China Electronic Technology Group Corporation YLC-48, China	YLC-48 system combines 3D S-band low-altitude surveillance radar and jamming technology to detect and counter unauthorized drones (soft kill).
DJI Aeroscope, China	Aeroscope system is designed to identify and monitor drones in restricted areas, providing authorities with information to manage and control UAV operations. It covers a range of up to 50 km. It analyzes the electrical signals between drones and remote control. The datasheet does not provide information about the sensing unit and the mitigation actions provided by the system
ASELSAN iHTAR, Turkey	C-UAS system to neutralize mini and micro drone threats in urban and rural areas. It utilizes various sensors for detection, including radar, acoustic, and EO/IR sensors. For mitigation, it employs jamming systems targeting RF communication and GPS signals. Additionally, it incorporates a laser-based hard kill solution for destroying drones.
Kongsberg CORTEX Typhon, Norway	It integrates radar, electro optic, and Teledyne FLIR thermal cameras for drone detection. The system works in combination with the Kongsberg Remote Weapon Station for threat mitigation (hard kill).

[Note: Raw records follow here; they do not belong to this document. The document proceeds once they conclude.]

(* ===== verification/Tools.v ===== *)
(** * The small programs

    [src/src/android_auto_usb_main.cpp], which runs the Android Auto receiver alone and
    prints its events, and [src/src/airplay_pair_setup_probe_main.cpp], which runs one
    AirPlay session. *)

From S2P Require Import Prelude Text DaemonLog ReceiverTypes IngressQueue WiredReceiver ReceiverReports.
#[local] Open Scope Z_scope.

(** ** The receiver alone *)

(* src/src/android_auto_usb_main.cpp:15-35 event_name *)
Definition event_name (type : ReceiverEvent) : Bytes :=
  match type with
  | WaitingForPhone => bs "waiting"
  | AoapTransportReady => bs "ready"
  | ControlSessionReady => bs "session"
  | VideoStreamConfigured => bs "video-configured"
  | VideoStreamStarted => bs "video"
  | TransportTeardown => bs "teardown"
  | Disconnected => bs "disconnected"
  | ReceiverError => bs "error"
  end.

(* src/src/android_auto_usb_main.cpp:42-51 main (event) *)
Definition print_event (type : ReceiverEvent) (detail : Bytes) : LogLevel * Bytes :=
  (match type with ReceiverError => error | TransportTeardown => debug | _ => info end,
   bs "Android Auto USB [" ++ event_name type ++ bs "]: " ++ detail).

Definition printed {Report : Type} (out : list (Output (Report := Report))) : list (LogLevel * Bytes) :=
  omap (fun o => match o with Emitted type detail => Some (print_event type detail) | _ => None end) out.

(** The program from the start of its receiver to its end: what happens until a signal
    sets the flag, and while [stop] joins the threads. *)
(* src/src/android_auto_usb_main.cpp:39-61 main *)
Definition usb_main {Report : Type} (ParseFromArray : Bytes -> option Report) (t : StartTurn)
    (until_signal while_stopping : list Input) : Z * list (LogLevel * Bytes) :=
  let '(r, out) := WiredReceiver.start t (new_receiver (Report := Report)) in
  match last out with
  | Some (Started (Some reason)) => (1, printed out ++ [(error, bs "Android Auto USB: " ++ reason)])
  | _ =>
      let '(r, more) := run ParseFromArray r until_signal in
      let '(r, rest) := run ParseFromArray (stop r) while_stopping in
      (0, printed (out ++ more ++ rest))
  end.

(** ** The probe *)

Record ProbeOptions := mkProbeOptions {
  host : Bytes;
  port : Z;
  timeout_seconds : Z;
  video_path : Bytes;
  pairing_store : Bytes
}.

Definition default_probe : ProbeOptions := mkProbeOptions (bs "10.10.0.1") 7000 10 [] [].

(** [Terminated]: [std::stoi] throws and nothing catches it. *)
Inductive ProbeArguments := RunSession (o : ProbeOptions) | Usage | Terminated.

(* src/src/airplay_pair_setup_probe_main.cpp:8-28 main (arguments) *)
Fixpoint probe_arguments (arguments : list Bytes) (o : ProbeOptions) : ProbeArguments :=
  match arguments with
  | [] => RunSession o
  | argument :: rest =>
      match rest with
      | [] => Usage
      | value :: rest =>
          let given name := bytes_eqb argument (bs name) in
          if given "--host"%string then probe_arguments rest (mkProbeOptions value (port o) (timeout_seconds o) (video_path o) (pairing_store o))
          else if given "--port"%string then
            match stoi value with
            | None => Terminated
            | Some n => probe_arguments rest (mkProbeOptions (host o) (u16 n) (timeout_seconds o) (video_path o) (pairing_store o))
            end
          else if given "--timeout"%string then
            match stoi value with
            | None => Terminated
            | Some n => probe_arguments rest (mkProbeOptions (host o) (port o) n (video_path o) (pairing_store o))
            end
          else if given "--video"%string then probe_arguments rest (mkProbeOptions (host o) (port o) (timeout_seconds o) value (pairing_store o))
          else if given "--pairing-store"%string then probe_arguments rest (mkProbeOptions (host o) (port o) (timeout_seconds o) (video_path o) value)
          else Usage
      end
  end.

(** ** Theorems *)

Lemma step_running (Report : Type) (ParseFromArray : Bytes -> option Report) r i :
  (forall t, i <> Start t) -> i <> StopJoined -> running (WiredReceiver.step ParseFromArray r i).1 = running r.
Proof.
  intros Hs Hj. destruct i as [t|b|b| | |arrived d|result|n e| | |]; cbn [WiredReceiver.step].
  - by destruct (Hs t).
  - unfold send_input_report. by repeat case_match.
  - unfold send_microphone_audio. by repeat case_match.
  - unfold stop. by destruct (running r) eqn:E.
  - done.
  - destruct (usb r); [|done]. by destruct (running r) eqn:E.
  - by destruct (waits r).
  - destruct (of_capability_thread e); [|by destruct (io_free r)]. by destruct (handle_jobs n e r) as (k & c & ->).
  - destruct (io_free r); [|done]. by destruct (jobs r).
  - unfold io_instruction. destruct (io r) as [|i rest]; [done|]. destruct (exec_state i rest r) as [E _].
    by destruct (exec i rest r) as [[r' out] rest'].
  - unfold usb_instruction. destruct (usb r) as [|i rest]; [done|]. destruct (exec_state i rest r) as [E _].
    by destruct (exec i rest r) as [[r' out] rest'].
Qed.

Lemma run_running (Report : Type) (ParseFromArray : Bytes -> option Report) inputs : forall r,
  Forall (fun i => (forall t, i <> Start t) /\ i <> StopJoined) inputs ->
  running (run ParseFromArray r inputs).1 = running r.
Proof.
  induction inputs as [|i inputs IH]; intros r H; [done|]. inversion H as [|? ? [H1 H2] H3]; subst. cbn.
  pose proof (step_running _ ParseFromArray r i H1 H2) as E. destruct (WiredReceiver.step ParseFromArray r i) as [r' out].
  specialize (IH r' H3). destruct (run ParseFromArray r' inputs) as [r'' more]. cbn in *. congruence.
Qed.

Lemma printed_app (Report : Type) (l k : list (Output (Report := Report))) : printed (l ++ k) = printed l ++ printed k.
Proof. apply omap_app. Qed.

(** Only [Started] carries the outcome of a start. *)
Lemma existing_running (Report : Type) devices (r : Receiver (Report := Report)) :
  running (find_existing_aoap_device devices r).1 = running r.
Proof. by destruct (existing_jobs devices r) as [k ->]. Qed.

(** The lines that an instruction may print. *)
Definition prints {Report : Type} (i : Instr (Report := Report)) (line : LogLevel * Bytes) : Prop :=
  exists type detail, says i (Emitted type detail) /\ line = print_event type detail.

Lemma printed_left (Report : Type) (r : Receiver (Report := Report)) out :
  Forall (may_say r) out -> Forall (fun line => exists i, i ∈ io r ++ usb r /\ prints i line) (printed out).
Proof.
  induction 1 as [|o out Ho _ IH]; [constructor|]. destruct o; try exact IH. constructor; [|exact IH].
  destruct Ho as [[Ho|Ho]|(i & Hi & Hs)]; [done..|]. exists i. split; [done|]. by eexists _, _.
Qed.

(** The receiver that runs alone prints its events. When the receiver starts, the
    program ends with 0; what it printed is one line for each event of the receiver up to
    the signal, in their order, and, whatever the receiver meets while [stop] waits for
    its threads, only what the job and the callback that were under way at the signal had left to
    say; when it does not start, the program ends with 1 and its only line is the reason. *)
Theorem usb_main_prints_until_signal (Report : Type) (ParseFromArray : Bytes -> option Report) t until_signal while_stopping :
  Forall (fun i => (forall t, i <> Start t) /\ i <> StopJoined) until_signal ->
  Forall (fun i => forall t, i <> Start t) while_stopping ->
  if usb_init t && has_hotplug t && registered t
  then let '(r, out) := run ParseFromArray (new_receiver (Report := Report)) (Start t :: until_signal) in
       exists late, usb_main ParseFromArray t until_signal while_stopping = (0, printed out ++ late) /\
         Forall (fun line => exists i, i ∈ io r ++ usb r /\ prints i line) late
  else exists reason, usb_main ParseFromArray t until_signal while_stopping = (1, [(error, bs "Android Auto USB: " ++ reason)]).
Proof.
  intros Hu Hw. pose proof (orderly_run ParseFromArray (Start t :: until_signal) _ orderly_new) as Ho. revert Ho.
  unfold usb_main. cbn [run step]. unfold WiredReceiver.start. cbn [running new_receiver].
  destruct (usb_init t); cbn [negb andb]; [|by eexists]. destruct (has_hotplug t); cbn [negb andb]; [|by eexists].
  destruct (registered t); cbn [negb andb]; [|by eexists].
  match goal with |- context [find_existing_aoap_device ?d ?r0] => pose proof (existing_running _ d r0) as E; destruct (find_existing_aoap_device d r0) as [r out] end.
  cbn [fst] in E. cbn in E. replace (out ++ [waiting; Started None]) with ((out ++ [waiting]) ++ [Started None]) by (by rewrite <- app_assoc). rewrite last_snoc.
  pose proof (run_running _ ParseFromArray until_signal r Hu) as R. destruct (run ParseFromArray r until_signal) as [r' more]. cbn [fst] in *. intros Ho.
  destruct (stop_programs r') as [E1 E2].
  destruct (stopped_run ParseFromArray r' while_stopping (stop r') Hw) as (_ & F & _);
    [by apply stopped_stop; rewrite R|unfold orderly in *; by rewrite E1, E2|unfold winding_down; rewrite E1, E2; split; [done|by right]|].
  destruct (run ParseFromArray (stop r') while_stopping) as [r'' rest]. cbn [fst snd] in *.
  exists (printed rest). split; [by rewrite !printed_app, !app_assoc|by apply printed_left].
Qed.

Lemma usb_main_prints_until_signal_witness :
  let parse := fun b : Bytes => Some b in
  let t := mkStartTurn true true true None in
  usb_main parse t [SendInput [1]; Stop] [SendMicrophone [2]; RunJob; StopJoined] =
    (0, [(info, bs "Android Auto USB [waiting]: waiting for a wired Android Auto phone")]).
Proof.
  intros parse t.
  destruct (usb_main_prints_until_signal Bytes parse t [SendInput [1]; Stop] [SendMicrophone [2]; RunJob; StopJoined]
    ltac:(repeat constructor; done) ltac:(repeat constructor; done)) as (late & -> & Hl).
  destruct late as [|line late]; [done|]. apply Forall_cons in Hl as [(i & Hi & _) _]. by apply not_elem_of_nil in Hi.
Defined.

(** The port is taken modulo 2^16, so a number that is none is not refused. *)
Example probe_port_wraps :
  probe_arguments [bs "--port"; bs "72536"] default_probe = RunSession (mkProbeOptions (bs "10.10.0.1") 7000 10 [] []).
Proof. by vm_compute. Qed.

The field of counter-drone technology is undergoing a period of rapid innovation and development. As the use of drones for both beneficial and malicious purposes expands, the need for robust and adaptable C-UAS solutions is becoming increasingly critical. Continued investment in research and development, along with collaboration between industry, governments, and research institutions, is crucial for ensuring effective counter-drone capabilities in the years to come.